Re: Question about the poll model of the Traffic Monitor

Zhilin Huang (zhilhuan) Wed, 28 Mar 2018 21:42:07 -0700

Hi Guys,

Thanks a lot for the discussion. I should put the design earlier for review, 
and sorry for the delay. Here is the link for the design doc:
https://docs.google.com/document/d/1vgq-pGNoLLYf7Y3cu5hWu67TUKpN5hucrp-ZS9nSsd4/edit?usp=sharing


Short summary for the feature design:
---
There is feature request from market to add secondary IPs support on edge cache 
servers, and the functionality to assign a delivery service to a secondary IP 
of an edge cache.

This feature requires Traffic Ops implementation to support secondary IP 
configuration for edge cache, and delivery service assignment to secondary IP. 

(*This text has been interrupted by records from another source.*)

(** The consumptions of a history that concern a seal, a Sanad. *)
Definition of_seal (s : SealPoint) (cs : list SealConsumption) : list SealConsumption :=
  filter (fun c => seal_ref c = s) cs.
Definition of_sanad (h : Hash) (cs : list SealConsumption) : list SealConsumption :=
  filter (fun c => sc_sanad_id c = h) cs.

(** * Proofs *)

Lemma record_consumption_state r c :
  (record_consumption r c).1 =
    mkSealNullifier (log_at (seal_to_canonical_bytes (seal_ref c)) c (consumed_seals r))
      (log_at (sc_sanad_id c) c (sanad_consumption_map r)) ({[chain c]} ∪ known_chains r).
Proof. unfold record_consumption. by repeat case_match. Qed.

Lemma seal_key_inj s1 s2 : seal_ok s1 -> seal_ok s2 ->
  seal_to_canonical_bytes s1 = seal_to_canonical_bytes s2 -> s1 = s2.
Proof.
  intros H1 H2 Heq.
  assert (E1 := seal_read_app (E := parse_error) Msg s1 [] H1).
  assert (E2 := seal_read_app (E := parse_error) Msg s2 [] H2). congruence.
Qed.

(** The logs of a history, by any key. *)
Section Logs.
Context {K : Type} `{Countable K}.
Variable key : SealConsumption -> K.

Definition logs (cs : list SealConsumption) : gmap K (list SealConsumption) :=
  fold_left (fun m c => log_at (key c) c m) cs ∅.

Lemma logs_snoc cs c : logs (cs ++ [c]) = log_at (key c) c (logs cs).
Proof. unfold logs. by rewrite fold_left_app. Qed.

Lemma logs_lookup k cs :
  logs cs !! k = match filter (fun c => key c = k) cs with [] => None | l => Some l end.
Proof.
  induction cs as [|c cs IH] using rev_ind; [done|].
  rewrite logs_snoc, filter_app, filter_cons, filter_nil. unfold log_at.
  destruct (decide (key c = k)) as [<-|Hne].
  - rewrite lookup_insert_eq, IH. by destruct (filter _ cs).
  - by rewrite lookup_insert_ne, IH, app_nil_r.
Qed.

Lemma logs_history k cs : default [] (logs cs !! k) = filter (fun c => key c = k) cs.
Proof. rewrite logs_lookup. by destruct (filter _ cs). Qed.
End Logs.

Lemma record_all_logs cs :
  record_all cs = mkSealNullifier (logs (fun c => seal_to_canonical_bytes (seal_ref c)) cs)
                    (logs sc_sanad_id cs) (list_to_set (map chain cs)).
Proof.
  induction cs as [|c cs IH] using rev_ind; [done|].
  unfold record_all in *. rewrite fold_left_app. simpl. rewrite IH, record_consumption_state.
  rewrite !logs_snoc. simpl. f_equal. rewrite map_app, list_to_set_app_L. simpl. set_solver.
Qed.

Traffic Monitor should also monitor connectivity of secondary IPs configured. 
And Traffic Router needs support to resolve streamer FQDN to secondary IP 
assigned in a delivery service.

Traffic Server should record the IP serving client request. And should reject 
request to an unassigned IP for a delivery service.

This design has taken compatibility into consideration: if no secondary IP 
configured, or some parts of the system has not been upgraded to the version 
supports this feature, the traffic will be served by primary IPs as before.
---

Replies for Robert's comments is embedded in the email thread. Much appreciated 
and welcome to any further comments.

Thanks,
Zhilin




On 29/03/2018, 10:19 AM, "Neil Hao (nbaoping)" <nbaop...@cisco.com> wrote:

    Hi Robert/Nir,
    
    Thanks very much for the quick and detail reply, and sorry for that I 
didn’t make the whole feature clearly. Actually, it’s our Secondary IP feature, 
which is a big feature that will bring change to all the components in the 
Traffic Control. I thought our teammate reviewed the design with you guys 
before, but it seems not. And after discussion, we will start the whole feature 
design review with you guys soon, I think it will be better to continue the 
discussion after that.
    
    Thanks,
    Neil
    
    On 3/29/18, 1:16 AM, "Robert Butts" <robert.o.bu...@gmail.com> wrote:
    
        I agree with Nir, it's not as simple as changing a structure to `[]URL`,
        it's a bigger architectural design question.
        
        How do you plan to mark caches Unavailable if they're unhealthy on one
        interface, but healthy on another?
        
        Right now, Traffic Router needs a boolean for each cache, it doesn't 
know
        anything about multiple network interfaces, IPv4 vs IPv6, etc. It only
        knows the FQDN, which is all the clients it's giving DNS records to will
        know when they request the cache.
        
        Questions:
        Is a cache marked Unavailable when any interface is unreachable? Or all 
of
        them?
ZH> Actually, we will care about an IP availability instead of interface 
availability. Please take a look at 3.1.2 of the design doc.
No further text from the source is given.